Chen1-Boop

**Name of the Vulnerable Software and Affected Versions** SourceCodester Online Student Clearance System version 1.0 **Description** The application has a flaw in access control. This allows users with limited privileges to create sessions with higher privileges and execute sensitive operations. **Recommendations** At the moment, there is no information about a newer version that contains a fix for this vulnerability.

**Name of the Vulnerable Software and Affected Versions** code-projects Simple Online Hotel Reservation System version 1.0 **Description** The Simple Online Hotel Reservation System contains a Cross Site Scripting (XSS) issue within the Add Room function. Specifically, entering malicious JavaScript code into the Description field can lead to the leakage of administrator cookie information when viewing room details. The vulnerable function is `Add Room`. **Recommendations** Sanitize user input in the Description field of the Add Room function to prevent the injection of malicious JavaScript code.

**Name of the Vulnerable Software and Affected Versions** code-projects Simple Car Rental System version 1.0 **Description** A permission bypass issue exists that allows low privilege users to forge high privilege sessions and perform sensitive operations. **Recommendations** At the moment, there is no information about a newer version that contains a fix for this vulnerability.

**Name of the Vulnerable Software and Affected Versions** code-projects Client Details System version 1.0 **Description** The code-projects Client Details System version 1.0 is susceptible to a Cross Site Scripting (XSS) issue.
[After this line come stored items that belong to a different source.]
(** One round keeps the invariant; the history grows by the edge, which
    goes to [K] or [M] when it joined two components. *)
Lemma ghost_step n P K M s e :
  Ghost n P K M s → valid_edge n e →
  (∀ e0, e0 ∈ P → weight e0 ≤ weight e) →
  mstSize s < mstExpectedSize s →
  Ghost n (P ++ [e])
    (if joins e s && is_known e then K ++ [e] else K)
    (if joins e s && negb (is_known e) then M ++ [e] else M)
    (process_edge e s).
Proof.
  intros HG Hv Hle Hcond.
  assert (is_known e = true → ratsnestLines s = false ∧ M = []) as Hphase.
  { intros Hk. destruct (ratsnestLines s) eqn:Hr.
    - destruct (gh_rl_true _ _ _ _ _ HG Hr) as (e0 & He0 & Hw).
      specialize (Hle e0 He0). unfold is_known in Hk. lia.
    - split; [done|]. by apply (gh_rl_false _ _ _ _ _ HG). }
  pose proof (ghost_cond _ _ _ _ _ HG) as Hcond'.
  destruct HG as [HI Hvalid HK HM Hsound Hcomplete Hknown HKclass Hmst Hsize
                  Hexp Hbound Hrlf Hrlt].
  assert (∀ e0, e0 ∈ P → e0 ∈ P ++ [e]) as HPin by (intros; apply elem_of_app; by left).
  assert (e ∈ P ++ [e]) as Hein by (apply elem_of_app; right; by left).
  unfold joins.
  destruct (decide (tag_at (st_tags s) (id (p1 e)) = tag_at (st_tags s) (id (p2 e))))
    as [Heq|Hne].
  - rewrite bool_decide_false by (by intros []). simpl.
    rewrite process_edge_same by done.
    split; try done.
    + intros e0 [?| ->%list_elem_of_singleton]%elem_of_app; auto.
    + intros e0 He0. destruct (HK e0 He0). auto.
    + intros e0 He0. destruct (HM e0 He0). auto.
    + intros e0 [?| ->%list_elem_of_singleton]%elem_of_app; auto.
    + intros e0 [?| ->%list_elem_of_singleton]%elem_of_app Hk; [auto|].
      destruct (Hphase Hk) as [_ ->].
      rewrite <-(app_nil_r K). apply Hcomplete; [apply Hv..|done].
    + intros Hr. destruct (Hrlt Hr) as (e0 & ? & ?). eauto.
  - rewrite bool_decide_true by done. simpl andb.
    destruct (process_edge_join n e s HI Hv Hne)
      as (Htag' & Hgeo & HI' & Hreps & Hrl' & Hfields).
    destruct Hv as [Ha Hb].
    assert (∀ e0, e0 ∈ P ++ [e] →
      tag_at (st_tags (process_edge e s)) (id (p1 e0)) =
      tag_at (st_tags (process_edge e s)) (id (p2 e0))) as Hsound'.
    { intros e0 [He0| ->%list_elem_of_singleton]%elem_of_app.
      - destruct (Hvalid e0 He0). rewrite !Htag' by done. by rewrite (Hsound e0 He0).
      - rewrite !Htag' by done. rewrite decide_False by done. by rewrite decide_True. }
    assert (∀ K' M', (∀ p, p ∈ ends <$> (K ++ M) → p ∈ ends <$> (K' ++ M')) →
      ends e ∈ ends <$> (K' ++ M') →
      ∀ i j, 0 ≤ i < n → 0 ≤ j < n →
        tag_at (st_tags (process_edge e s)) i = tag_at (st_tags (process_edge e s)) j →
        connected (ends <$> (K' ++ M')) i j) as Hcomplete'.
    { intros K' M' Hsub Hin.
      by apply (join_complete (tag_at (st_tags s)) _ n (ends <$> (K ++ M)) _
                  (id (p1 e)) (id (p2 e))). }
    destruct (is_known e) eqn:Hk; simpl.
    + destruct (Hphase eq_refl) as [Hr ->].
      assert ((0 <=? weight e) = false) as Hw by (unfold is_known in Hk; lia).
      rewrite Hr, Hw in Hrl'. simpl in Hrl'. rewrite Hrl' in Hfields.
      destruct Hfields as (Hmst' & Hsize' & Hexp').
      assert (wrap_uint (mstExpectedSize s - 1) = mstExpectedSize s - 1) as Hwrap.
      { unfold wrap_uint. apply Z.mod_small. simpl in *. lia. }
      rewrite Hwrap in Hexp'.
      split; try done.
      * intros e0 [?| ->%list_elem_of_singleton]%elem_of_app; auto. by split.
      * intros e0 [He0| ->%list_elem_of_singleton]%elem_of_app; [|done].
        destruct (HK e0 He0). auto.
      * intros e0 ?%not_elem_of_nil. done.
      * apply Hcomplete'.
        -- edge_mem.
        -- edge_mem.
      * intros e0 [He0| ->%list_elem_of_singleton]%elem_of_app Hk0.
        -- eapply connected_mono; [|by apply Hknown]. edge_mem.
        -- apply connected_edge. edge_mem.
      * simpl. rewrite Nat.add_0_r. exists (reps n (process_edge e s)). split; [|done].
        apply reps_class_system; [done| |].
        -- intros a b (e0 & [= -> ->] & He0)%list_elem_of_fmap. apply Hsound'.
           apply elem_of_app in He0 as [He0| ->%list_elem_of_singleton]; [|done].
           destruct (HK e0 He0). auto.
        -- intros i j Hi Hj Hij. rewrite <-(app_nil_r (K ++ [e])).
           apply Hcomplete'; [| |done..].
           ++ edge_mem.
           ++ edge_mem.
      * by rewrite Hmst'.
      * by rewrite Hsize'.
      * rewrite Hexp', Hexp. simpl. lia.
      * rewrite Hexp'. lia.
      * intros Hr'. congruence.
    + assert ((0 <=? weight e) = true) as Hw by (unfold is_known in Hk; lia).
      rewrite Hw, orb_true_r in Hrl'. rewrite Hrl' in Hfields.
      destruct Hfields as (Hmst' & Hsize' & Hexp').
      assert (wrap_uint (mstSize s + 1) = mstSize s + 1) as Hwrap.
      { unfold wrap_uint. apply Z.mod_small. lia. }
      rewrite Hwrap in Hsize'.
      split; try done.
      * intros e0 [?| ->%list_elem_of_singleton]%elem_of_app; auto. by split.
      * intros e0 He0. destruct (HK e0 He0). auto.
      * intros e0 [He0| ->%list_elem_of_singleton]%elem_of_app; [|done].
        destruct (HM e0 He0). auto.
      * apply Hcomplete'.
        -- edge_mem.
        -- edge_mem.
      * intros e0 [He0| ->%list_elem_of_singleton]%elem_of_app Hk0; [auto|congruence].
      * rewrite length_app. simpl.
        replace (length (reps n (process_edge e s)) + (length M + 1))%nat
          with (length (reps n s) + length M)%nat by lia. done.
      * by rewrite Hmst', Hmst, fmap_app.
      * rewrite Hsize', Hsize, length_app. simpl. lia.
      * rewrite Hexp', Hexp, length_app. simpl. lia.
      * by rewrite Hexp'.
      * intros Hr'. congruence.
      * intros _. exists e. split; [done|lia].
Qed.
When adding customer information, the system allows malicious JavaScript code to be inserted into the `username` field. **Recommendations** At the moment, there is no information about a newer version that contains a fix for this vulnerability.
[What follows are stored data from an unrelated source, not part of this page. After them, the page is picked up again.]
(** ** A tab that is loaded in the background *)

(** X12. When the extension is set up on a hidden tab, no heartbeat is
    sent at setup, but the 60 s interval is armed all the same.  As long
    as the tab stays hidden its ticks fire and send nothing: no request
    is ever sent.  The first heartbeat leaves at the moment the tab
    becomes visible, and the interval armed at setup is kept, with its
    handle and its phase. *)
Theorem hidden_load_sends_nothing :
  forall (evs : list Event) (s : State),
    Forall not_visibility evs ->
    run (init true) evs = Some s ->
    requests s = [] /\
    hidden s = true /\
    pingInterval s = Some 1 /\
    (exists d, timers s = [mkTimer 1 d CbPing (Some PING_INTERVAL)]) /\
    exists s',
      step s (EvVisibility false) = Some s' /\
      requests s' = [mkRequest (now s) KPing] /\
      pingInterval s' = Some 1 /\
      timers s' = timers s.
Proof.
  intros evs s Hev Hrun.
  assert (HP : requests s = [] /\ fetches s = [] /\ hidden s = true /\
               pingInterval s = Some 1 /\
               exists d, timers s = [mkTimer 1 d CbPing (Some PING_INTERVAL)]).
  { assert (H0 : requests (init true) = [] /\ fetches (init true) = [] /\
                 hidden (init true) = true /\ pingInterval (init true) = Some 1 /\
                 exists d, timers (init true) = [mkTimer 1 d CbPing (Some PING_INTERVAL)]).
    { repeat split. eexists. reflexivity. }
    revert H0 Hrun. generalize (init true).
    induction Hev as [|e evs He Hev IH]; intros s0 H0 Hrun.
    - simpl in Hrun. now injection Hrun as <-.
    - cbn [run] in Hrun. destruct (step s0 e) as [s1|] eqn:E; [|discriminate].
      apply (IH s1); auto. clear IH Hrun.
      destruct H0 as (Hq & Hf & Hh & Hp & d & Ht).
      destruct e as [dt|id|id o|h].
      + simpl in E. destruct (may_elapse dt s0); [|discriminate]. injection E as <-.
        repeat split; auto. now exists d.
      + unfold step, fire in E. rewrite Ht in E.
        cbn [lookup_by find update_by] in E. unfold has_tid in E. cbn [t_id] in E.
        destruct (Nat.eqb 1 id) eqn:Eid; [|discriminate].
        cbn [t_due t_period t_cb run_callback] in E.
        destruct (N.eqb d (now s0)); [|discriminate].
        unfold ping in E. change (hidden (set_timers _ s0)) with (hidden s0) in E.
        rewrite Hh in E. injection E as <-.
        repeat split; auto. eexists. reflexivity.
      + simpl in E. rewrite Hf in E. simpl in E. discriminate.
      + contradiction. }
  destruct HP as (Hq & Hf & Hh & Hp & d & Ht).
  split; [exact Hq|]. split; [exact Hh|]. split; [exact Hp|].
  split; [now exists d|].
  eexists. split.
  - simpl. rewrite Hh. reflexivity.
  - unfold visibility, on_visibilitychange, startPinging, ping. simpl.
    rewrite Hp. simpl. rewrite Hq. repeat split. exact Hp.
Qed.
**Name of the Vulnerable Software and Affected Versions** code-projects Simple Scheduling System version 1.0 **Description** The Simple Scheduling System is susceptible to Cross Site Scripting (XSS) through the Subject Description field. This allows for the injection of malicious scripts into the application. **Recommendations** Update to a newer version that contains a fix for this vulnerability.
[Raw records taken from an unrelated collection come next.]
(** [cudaMemcpy(dst, src.data(), bytes, cudaMemcpyHostToDevice)]. Reading
    past the end of [src] or writing past the end of the buffer is
    undefined. *)
Definition cudaMemcpyHostToDevice (dst : nat) (src : list f32) (bytes : Z)
    : Prog unit := λ m,
  let k := Z.to_nat (bytes `quot` sizeof_float) in
  buf ← heap m !! dst;
  if bool_decide (k ≤ length src ∧ k ≤ length buf)%nat then
    Some (tt, emit (EvMemcpyHostToDevice dst bytes)
                (set_heap (<[dst := take k src ++ drop k buf]> (heap m)) m))
  else None.

(** [cudaMemcpy(dst.data(), src, bytes, cudaMemcpyDeviceToHost)]; the
    result is the host vector after the copy. *)
Definition cudaMemcpyDeviceToHost (dst : list f32) (src : nat) (bytes : Z)
    : Prog (list f32) := λ m,
  let k := Z.to_nat (bytes `quot` sizeof_float) in
  buf ← heap m !! src;
  if bool_decide (k ≤ length buf ∧ k ≤ length dst)%nat then
    Some (take k buf ++ drop k dst, emit (EvMemcpyDeviceToHost src bytes) m)
  else None.

(** [cudaFree(p)]. *)
Definition cudaFree (p : nat) : Prog unit := λ m,
  Some (tt, emit (EvFree p) (set_heap (delete p (heap m)) m)).

(** [std::chrono::high_resolution_clock::now()]. *)
Definition now : Prog Z := λ m,
  let t := clock env (clock_reads m) in
  Some (t, emit (EvNow t)
    {| heap := heap m; next_ptr := next_ptr m; last_error := last_error m;
       clock_reads := S (clock_reads m); stdout := stdout m;
       stderr := stderr m; trace := trace m |}).

(** [duration_cast<milliseconds>] of a difference of clock readings:
    truncation of nanoseconds to whole milliseconds. *)
Definition milliseconds (d : Z) : Z := d `quot` 1000000.

(** The runtime accepts a launch [<<<(g,1,1), (b,1,1)>>>] when the grid has
    between 1 and 2^31 - 1 blocks and the block between 1 and 1024
    threads. *)
Definition valid_launch (gridDim blockDim : Z) : bool :=
  bool_decide (1 ≤ gridDim ≤ 2147483647 ∧ 1 ≤ blockDim ≤ 1024).

(** [kernel<<<gridDim, blockDim>>>(...)]: a rejected launch runs no unit
    and leaves [cudaErrorInvalidConfiguration] as the last error; an
    accepted one runs every unit, in the order the device chooses. *)
Definition launch (gridDim blockDim : Z)
    (kernel : Z → Z → Z → gmap nat (list f32) → option (gmap nat (list f32)))
    : Prog unit := λ m,
  let m := emit (EvLaunch gridDim blockDim) m in
  if valid_launch gridDim blockDim then
    h ← run_threads (kernel blockDim)
          (schedule env (grid_threads gridDim blockDim)) (heap m);
    Some (tt, set_heap h m)
  else Some (tt, set_last_error cudaErrorInvalidConfiguration m).

(** [cudaDeviceSynchronize()]: returns when the device is done; an error
    raised by the device while running becomes the last error. *)
Definition cudaDeviceSynchronize : Prog unit := λ m,
  let m := emit EvDeviceSynchronize m in
  if bool_decide (last_error m = cudaSuccess ∧ device_fault env ≠ cudaSuccess)
  then Some (tt, set_last_error (device_fault env) m)
  else Some (tt, m).

(** [cudaGetLastError()]: returns the last error and resets it. *)
Definition cudaGetLastError : Prog cudaError_t := λ m,
  let e := last_error m in
  Some (e, emit (EvGetLastError e) (set_last_error cudaSuccess m)).

(** [std::cout << s] and [std::cerr << s]. *)
Definition cout (s : string) : Prog unit := λ m,
  Some (tt, emit (EvCout s)
    {| heap := heap m; next_ptr := next_ptr m; last_error := last_error m;
       clock_reads := clock_reads m; stdout := stdout m +:+ s;
       stderr := stderr m; trace := trace m |}).

Definition cerr (s : string) : Prog unit := λ m,
  Some (tt, emit (EvCerr s)
    {| heap := heap m; next_ptr := next_ptr m; last_error := last_error m;
       clock_reads := clock_reads m; stdout := stdout m;
       stderr := stderr m +:+ s; trace := trace m |}).

(** [std::vector<float> v(size, x)], for [0 ≤ size]. *)
Definition vector (size : Z) (x : f32) : list f32 := replicate (Z.to_nat size) x.

End Runtime.

(** ** [vector_addition_parallel.cu] *)

Module Parallel.

(** The [int] expression [(size + 255) / 256]. *)
Definition num_blocks (size : Z) : Z := Int.div (Int.add size 255) 256.

(** [main], for a value [size] of the constant; the result is the exit
    status with the contents of [h_c] when [main] returns. *)
Definition main_with (env : Env) (size : Z) : Prog (Z * list f32) :=
  let size_bytes := Int.to_size_t (Int.to_size_t size * sizeof_float) in
  let h_a := vector size Float32.one in
  let h_b := vector size Float32.two in
  let h_c := vector size Float32.zero in
  d_a ← cudaMalloc env size_bytes;
  d_b ← cudaMalloc env size_bytes;
  d_c ← cudaMalloc env size_bytes;
  cudaMemcpyHostToDevice d_a h_a size_bytes;;
  cudaMemcpyHostToDevice d_b h_b size_bytes;;
  let gridSize := Int.to_uint (num_blocks size) in
  let blockSize := Int.to_uint 256 in
  start_time ← now env;
  launch env gridSize blockSize (vectorAddParallel Float32.add d_a d_b d_c size);;
  cudaDeviceSynchronize env;;
  cudaError ← cudaGetLastError;
  if bool_decide (cudaError ≠ cudaSuccess) then
    cerr ("CUDA error: " +:+ cudaGetErrorString env cudaError +:+ newline);;
    mret (1, h_c)
  else
    h_c ← cudaMemcpyDeviceToHost h_c d_c size_bytes;
    end_time ← now env;
    let duration := milliseconds (end_time - start_time) in
    cout ("Parallel Vector Addition took " +:+ pretty duration
            +:+ " milliseconds." +:+ newline);;
    cudaFree d_a;;
    cudaFree d_b;;
    cudaFree d_c;;
    mret (0, h_c).

(** [int size = 1000 * 1000;] *)
Definition size : Z := 1000 * 1000.

Definition main (env : Env) : Prog (Z * list f32) := main_with env size.

(** The error that [cudaGetLastError] finds in [main_with]: the one of a
    rejected launch, or else the one the device raised while running. *)
Definition launch_error (env : Env) (size : Z) : cudaError_t :=
  if valid_launch (Int.to_uint (num_blocks size)) (Int.to_uint 256)
  then device_fault env else cudaErrorInvalidConfiguration.

End Parallel.

(** ** [vector_addition_sequential.cpp] *)

Module Sequential.

Definition main_with (env : Env) (size : Z) : Prog (Z * list f32) :=
  let h_a := vector size Float32.one in
  let h_b := vector size Float32.two in
  let h_c := vector size Float32.zero in
  start_time ← now env;
  h_c ← defined (vectorAddSequential Float32.add h_a h_b h_c);
  end_time ← now env;
  let duration := milliseconds (end_time - start_time) in
  cout ("Sequential Vector Addition took " +:+ pretty duration
          +:+ " milliseconds." +:+ newline);;
  mret (0, h_c).

Definition size : Z := 1000 * 1000.

Definition main (env : Env) : Prog (Z * list f32) := main_with env size.

End Sequential.

(** ** Reading a trace *)

(** The calls before the first clock reading of a trace, and the calls after
    it; [None] when the trace has no clock reading. *)
Fixpoint until_now (tr : list Event) : option (list Event * list Event) :=
  match tr with
  | [] => None
  | EvNow _ :: tr' => Some ([], tr')
  | e :: tr' => '(before, after) ← until_now tr'; Some (e :: before, after)
  end.

(** The calls made between the first and the second clock reading: what the
    reported duration measures. *)
Definition timed_interval (tr : list Event) : option (list Event) :=
  '(_, rest) ← until_now tr; '(mid, _) ← until_now rest; Some mid.

(** The calls made before the first clock reading. *)
Definition before_timing (tr : list Event) : option (list Event) :=
  fst <$> until_now tr.

(** The transfers between host and device. *)
Definition is_transfer (e : Event) : bool :=
  match e with
  | EvMemcpyHostToDevice _ _ | EvMemcpyDeviceToHost _ _ => true
  | _ => false
  end.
**Name of the Vulnerable Software and Affected Versions** code-projects Food Ordering Review System version 1.0 **Description** The Food Ordering Review System is susceptible to a Cross Site Scripting (XSS) issue within the registration function. An attacker can inject malicious JavaScript code as a username. When an administrator views user information, this triggers the XSS, potentially leading to the disclosure of the administrator's cookie information. **Recommendations** As a temporary workaround, consider sanitizing user input within the registration function to prevent the injection of malicious scripts. Restrict the characters allowed in the username field during registration to prevent the entry of JavaScript code. Implement appropriate output encoding when displaying user information to administrators to neutralize any potential XSS payloads.

**Name of the Vulnerable Software and Affected Versions** code-projects Document Management System version 1.0 **Description** The Document Management System contains a Cross Site Scripting (XSS) flaw. An attacker can exploit this issue to leak an administrator's cookie information by injecting malicious XSS code into the Company field during file uploads. **Recommendations** As a temporary workaround, sanitize user input for the Company field to prevent the injection of malicious code.

**Name of the Vulnerable Software and Affected Versions** code-projects Food Ordering Review System version 1.0 **Description** The Food Ordering Review System is susceptible to a Cross Site Scripting (XSS) issue. This issue affects the area where users submit reservation information. **Recommendations** At the moment, there is no information about a newer version that contains a fix for this vulnerability.

**Name of the Vulnerable Software and Affected Versions** code-projects Computer Laboratory System version 1.0 **Description** The Computer Laboratory System contains a file upload issue. Staff members can upload malicious files, specifically PHP backdoor files, when modifying their avatar information. This allows for the potential acquisition of server permissions through web shell connection tools. **Recommendations** As a temporary workaround, restrict file uploads when modifying personal avatar information.

**Name of the Vulnerable Software and Affected Versions** SourceCodester Web-based Pharmacy Product Management System version 1.0 **Description** The software contains an Incorrect Access Control issue. This allows users with limited privileges to create sessions with higher privileges, such as those of an administrator. This enables them to perform sensitive actions, including adding new users. **Recommendations** Apply appropriate access controls to prevent low-privileged users from forging high-privileged sessions.